*** Block opens ***
(** * End-to-end encrypted sync transport of happy-coder

    A shallow embedding of
      - sources/sync/encryption/encryptor.ts: the three [Encryptor] /
        [Decryptor] classes (modules [SecretBoxEncryption], [BoxEncryption],
        [AES256Encryption] and [Encryptor]), and
      - the [ApiSocket] class that follows the entity types in
        sources/sync/storageTypes.ts (module [ApiSocket]),
    followed by the properties the specification states about them (modules
    [EncryptorSpec] and [ApiSocketSpec]).

    Conventions.
      - A JavaScript value of type [any] is a [JSValue]; [null] is [JNull].
      - A call that may throw, and an awaited promise that may reject, is a
        [Result]: [Ok v] or [Throw e].  [try_catch] is try { } catch { }.
      - Code imported from modules outside the two files (the libsodium
        wrappers, react-native-libsodium, rn-encryption, base64, JSON,
        ApiEncryption) is not re-implemented: each import is a type class
        whose operations are parameters of the development, free to throw.
        What a theorem needs from them is a stated hypothesis.
      - A method of [ApiSocket] is a function from the private fields to the
        way the call ends, the fields afterwards and the list of effects the
        call had on the outside: calls into socket.io, the console, and calls
        of registered callbacks.  A callback is known by its identity only;
        calling one is an effect, and it is taken to return normally without
        calling back into the object.
      - Left out, as no property below reads them: [AES256Encryption.encrypt],
        [ApiSocket.updateMachineMetadata] and [ApiSocket.request]. *)

From Stdlib Require Import Strings.Byte.
From stdpp Require Import gmap strings list.

Set Default Proof Using "Type".

(** ** JavaScript values, errors and results *)

#[warnings="-register-all"]
Inductive JSValue : Type :=
| JUndefined
| JNull
| JBool (b : bool)
| JNum (n : Z)
| JStr (s : string)
| JArr (items : list JSValue)
| JObj (fields : list (string * JSValue)).

(** A [Uint8Array]. *)
Abbreviation bytes := (list byte).

(** What a [throw] carries.  [TypeError_null p] is the TypeError the engine
    raises when property [p] is read from [null]. *)
Inductive JSError : Type :=
| Error (message : string)
| TypeError_null (property : string)
| SyntaxError (message : string)
| NativeError (message : string).

Inductive Result (A : Type) : Type :=
| Ok (a : A)
| Throw (e : JSError).
Arguments Ok {A} a.
Arguments Throw {A} e.

#[global] Instance result_ret : MRet Result := @Ok.
#[global] Instance result_bind : MBind Result :=
  fun A B f m => match m with Ok a => f a | Throw e => Throw e end.

Definition try_catch {A : Type} (body : Result A)
  (handler : JSError -> Result A) : Result A :=
  match body with
  | Ok a => Ok a
  | Throw e => handler e
  end.

(** [s || fallback] for a value that is a string, [null] or [undefined]. *)
Definition js_or_string (s : option string) (fallback : string) : string :=
  match s with
  | None => fallback
  | Some EmptyString => fallback
  | Some str => str
  end.

(** ** The imports of encryptor.ts *)

(** import { decryptBox, decryptSecretBox, encryptBox, encryptSecretBox }
    from "@/encryption/libsodium".  Encryption draws a fresh nonce, so it
    threads the state [Rng] of the random source; decryption does not. *)
Class Libsodium (Rng : Type) : Type := {
  encryptSecretBox : JSValue -> bytes -> Rng -> Result bytes * Rng;
  decryptSecretBox : bytes -> bytes -> Result JSValue;
  encryptBox : JSValue -> bytes -> Rng -> Result bytes * Rng;
  decryptBox : bytes -> bytes -> Result JSValue
}.

Record KeyPair : Type := { kp_privateKey : bytes; kp_publicKey : bytes }.

(** import sodium from 'react-native-libsodium'. *)
Class Sodium : Type := {
  crypto_box_seed_keypair : bytes -> Result KeyPair
}.

(** import { encodeBase64 } from "@/auth/base64". *)
Class Base64 : Type := {
  encodeBase64 : bytes -> Result string
}.

(** import * as crypto from 'rn-encryption'.  The awaited value is a string,
    or [null]/[undefined] ([None]). *)
Class RnEncryption : Type := {
  crypto_decryptAES : string -> string -> Result (option string)
}.

(** The global [JSON] object. *)
Class JSON : Type := {
  JSON_parse : string -> Result JSValue
}.

(** ** encryptor.ts *)

Module SecretBoxEncryption.
Section WithLibsodium.
Context {Rng : Type} {LS : Libsodium Rng}.

Record t : Type := { secretKey : bytes }.

Definition new (secretKey : bytes) : t := {| secretKey := secretKey |}.

(** The [for (const item of data)] loop of [decrypt]; [results] is the array
    being pushed to. *)
Fixpoint decrypt_loop (self : t) (data : list bytes) (results : list JSValue)
  : Result (list JSValue) :=
  match data with
  | [] => Ok results
  | item :: rest =>
      v ← decryptSecretBox item (secretKey self);
      decrypt_loop self rest (results ++ [v])
  end.

Definition decrypt (self : t) (data : list bytes) : Result (list JSValue) :=
  decrypt_loop self data [].

Fixpoint encrypt_loop (self : t) (data : list JSValue) (results : list bytes)
  (rng : Rng) : Result (list bytes) * Rng :=
  match data with
  | [] => (Ok results, rng)
  | item :: rest =>
      match encryptSecretBox item (secretKey self) rng with
      | (Ok c, rng') => encrypt_loop self rest (results ++ [c]) rng'
      | (Throw e, rng') => (Throw e, rng')
      end
  end.

Definition encrypt (self : t) (data : list JSValue) (rng : Rng)
  : Result (list bytes) * Rng :=
  encrypt_loop self data [] rng.

End WithLibsodium.
End SecretBoxEncryption.

Module BoxEncryption.
Section WithLibsodium.
Context {Rng : Type} {LS : Libsodium Rng} {SO : Sodium}.

Record t : Type := { privateKey : bytes; publicKey : bytes }.

(** The constructor: the key pair is derived from the seed. *)
Definition new (seed : bytes) : Result t :=
  keypair ← crypto_box_seed_keypair seed;
  mret {| privateKey := kp_privateKey keypair;
          publicKey := kp_publicKey keypair |}.

Fixpoint encrypt_loop (self : t) (data : list JSValue) (results : list bytes)
  (rng : Rng) : Result (list bytes) * Rng :=
  match data with
  | [] => (Ok results, rng)
  | item :: rest =>
      match encryptBox item (publicKey self) rng with
      | (Ok c, rng') => encrypt_loop self rest (results ++ [c]) rng'
      | (Throw e, rng') => (Throw e, rng')
      end
  end.

Definition encrypt (self : t) (data : list JSValue) (rng : Rng)
  : Result (list bytes) * Rng :=
  encrypt_loop self data [] rng.

Fixpoint decrypt_loop (self : t) (data : list bytes) (results : list JSValue)
  : Result (list JSValue) :=
  match data with
  | [] => Ok results
  | item :: rest =>
      v ← decryptBox item (privateKey self);
      decrypt_loop self rest (results ++ [v])
  end.

Definition decrypt (self : t) (data : list bytes) : Result (list JSValue) :=
  decrypt_loop self data [].

End WithLibsodium.
End BoxEncryption.

Module AES256Encryption.
Section WithCrypto.
Context {B64 : Base64} {RN : RnEncryption} {JS : JSON}.

Record t : Type := { secretKey : bytes; secretKeyB64 : string }.

Definition new (secretKey : bytes) : Result t :=
  b64 ← encodeBase64 secretKey;
  mret {| secretKey := secretKey; secretKeyB64 := b64 |}.

(** The body of the [try] block for one item: the new value of [results]. *)
Definition decrypt_try (self : t) (item : bytes) (results : list JSValue)
  : Result (list JSValue) :=
  b64 ← encodeBase64 item;
  decryptedString ← crypto_decryptAES b64 (secretKeyB64 self);
  match decryptedString with
  | None | Some EmptyString => mret (results ++ [JNull])
  | Some str =>
      v ← JSON_parse str;
      mret (results ++ [v])
  end.

Fixpoint decrypt_loop (self : t) (data : list bytes) (results : list JSValue)
  : Result (list JSValue) :=
  match data with
  | [] => Ok results
  | item :: rest =>
      results' ← try_catch (decrypt_try self item results)
                           (fun _ => mret (results ++ [JNull]));
      decrypt_loop self rest results'
  end.

Definition decrypt (self : t) (data : list bytes) : Result (list JSValue) :=
  decrypt_loop self data [].

End WithCrypto.
End AES256Encryption.

(** The [Encryptor] / [Decryptor] interfaces: the three classes as one tagged
    variant, with the batch operation each of them implements. *)
Module Encryptor.
Section Schemes.
Context {Rng : Type} {LS : Libsodium Rng} {SO : Sodium} {B64 : Base64}
  {RN : RnEncryption} {JS : JSON}.

Inductive Scheme : Type :=
| SecretBox (self : SecretBoxEncryption.t)
| Box (self : BoxEncryption.t)
| AES256 (self : AES256Encryption.t).

Definition decrypt (scheme : Scheme) (data : list bytes)
  : Result (list JSValue) :=
  match scheme with
  | SecretBox self => SecretBoxEncryption.decrypt self data
  | Box self => BoxEncryption.decrypt self data
  | AES256 self => AES256Encryption.decrypt self data
  end.

(** *** Vocabulary of the specification *)

(** What one AES item contributes to the result array. *)
Definition aes_item (self : AES256Encryption.t) (item : bytes) : JSValue :=
  match encodeBase64 item with
  | Throw _ => JNull
  | Ok b64 =>
      match crypto_decryptAES b64 (AES256Encryption.secretKeyB64 self) with
      | Throw _ => JNull
      | Ok None => JNull
      | Ok (Some EmptyString) => JNull
      | Ok (Some str) =>
          match JSON_parse str with
          | Throw _ => JNull
          | Ok v => v
          end
      end
  end.

(** [item] is a ciphertext of [plain]: its decryption under the scheme
    succeeds and gives [plain]. *)
Definition decrypts_to (scheme : Scheme) (item : bytes) (plain : JSValue)
  : Prop :=
  match scheme with
  | SecretBox self =>
      decryptSecretBox item (SecretBoxEncryption.secretKey self) = Ok plain
  | Box self =>
      decryptBox item (BoxEncryption.privateKey self) = Ok plain
  | AES256 self =>
      exists b64 str,
        encodeBase64 item = Ok b64 /\
        crypto_decryptAES b64 (AES256Encryption.secretKeyB64 self)
          = Ok (Some str) /\
        str <> EmptyString /\
        JSON_parse str = Ok plain
  end.

(** The ways the AES path can fail on one item. *)
Inductive aes_failure (self : AES256Encryption.t) (item : bytes) : Prop :=
| aes_bad_encoding e :
    encodeBase64 item = Throw e -> aes_failure self item
| aes_decrypt_throws b64 e :
    encodeBase64 item = Ok b64 ->
    crypto_decryptAES b64 (AES256Encryption.secretKeyB64 self) = Throw e ->
    aes_failure self item
| aes_no_text b64 :
    encodeBase64 item = Ok b64 ->
    crypto_decryptAES b64 (AES256Encryption.secretKeyB64 self) = Ok None ->
    aes_failure self item
| aes_empty_text b64 :
    encodeBase64 item = Ok b64 ->
    crypto_decryptAES b64 (AES256Encryption.secretKeyB64 self)
      = Ok (Some EmptyString) ->
    aes_failure self item
| aes_bad_json b64 str e :
    encodeBase64 item = Ok b64 ->
    crypto_decryptAES b64 (AES256Encryption.secretKeyB64 self)
      = Ok (Some str) ->
    JSON_parse str = Throw e ->
    aes_failure self item.

(** Decryption of [item] fails.  The libsodium wrappers are used as functions
    to [any | null]: a failure is their [null] result. *)
Definition decrypt_fails (scheme : Scheme) (item : bytes) : Prop :=
  match scheme with
  | SecretBox self =>
      decryptSecretBox item (SecretBoxEncryption.secretKey self) = Ok JNull
  | Box self =>
      decryptBox item (BoxEncryption.privateKey self) = Ok JNull
  | AES256 self => aes_failure self item
  end.

(** What the round trip needs from the libsodium wrappers for one plaintext
    [x]: whatever nonce is drawn, encryption succeeds and the matching
    decryption gives [x] back. *)
Definition secretbox_roundtrips (key : bytes) (x : JSValue) : Prop :=
  forall rng, exists c rng',
    encryptSecretBox x key rng = (Ok c, rng') /\
    decryptSecretBox c key = Ok x.

Definition box_roundtrips (publicKey privateKey : bytes) (x : JSValue) : Prop :=
  forall rng, exists c rng',
    encryptBox x publicKey rng = (Ok c, rng') /\
    decryptBox c privateKey = Ok x.

End Schemes.
End Encryptor.

(** ** The imports of the ApiSocket part of storageTypes.ts *)

(** import { ApiEncryption } from './apiEncryption': the encryption context
    handed to [initialize], and the two methods [rpc] and [daemonRpc] call on
    it.  [Ciphertext] is whatever [encryptRaw] returns and [decryptRaw]
    accepts. *)
Class ApiEncryptionModule : Type := {
  ApiEncryption : Type;
  Ciphertext : Type;
  encryptRaw : ApiEncryption -> JSValue -> Result Ciphertext;
  decryptRaw : ApiEncryption -> Ciphertext -> Result JSValue
}.

(** ** ApiSocket *)

Module ApiSocket.

Inductive Status : Type := disconnected | connecting | connected | error.

#[global] Instance Status_eq_dec : EqDecision Status.
Proof. solve_decision. Defined.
*** Block closes ***
### INSTRUCTIONS TO FOLLOW
Where a line above contains the word "Proof", copy that line.

### ANSWER TO THE PROBLEM
Set Default Proof Using "Type".
Proof. solve_decision. Defined.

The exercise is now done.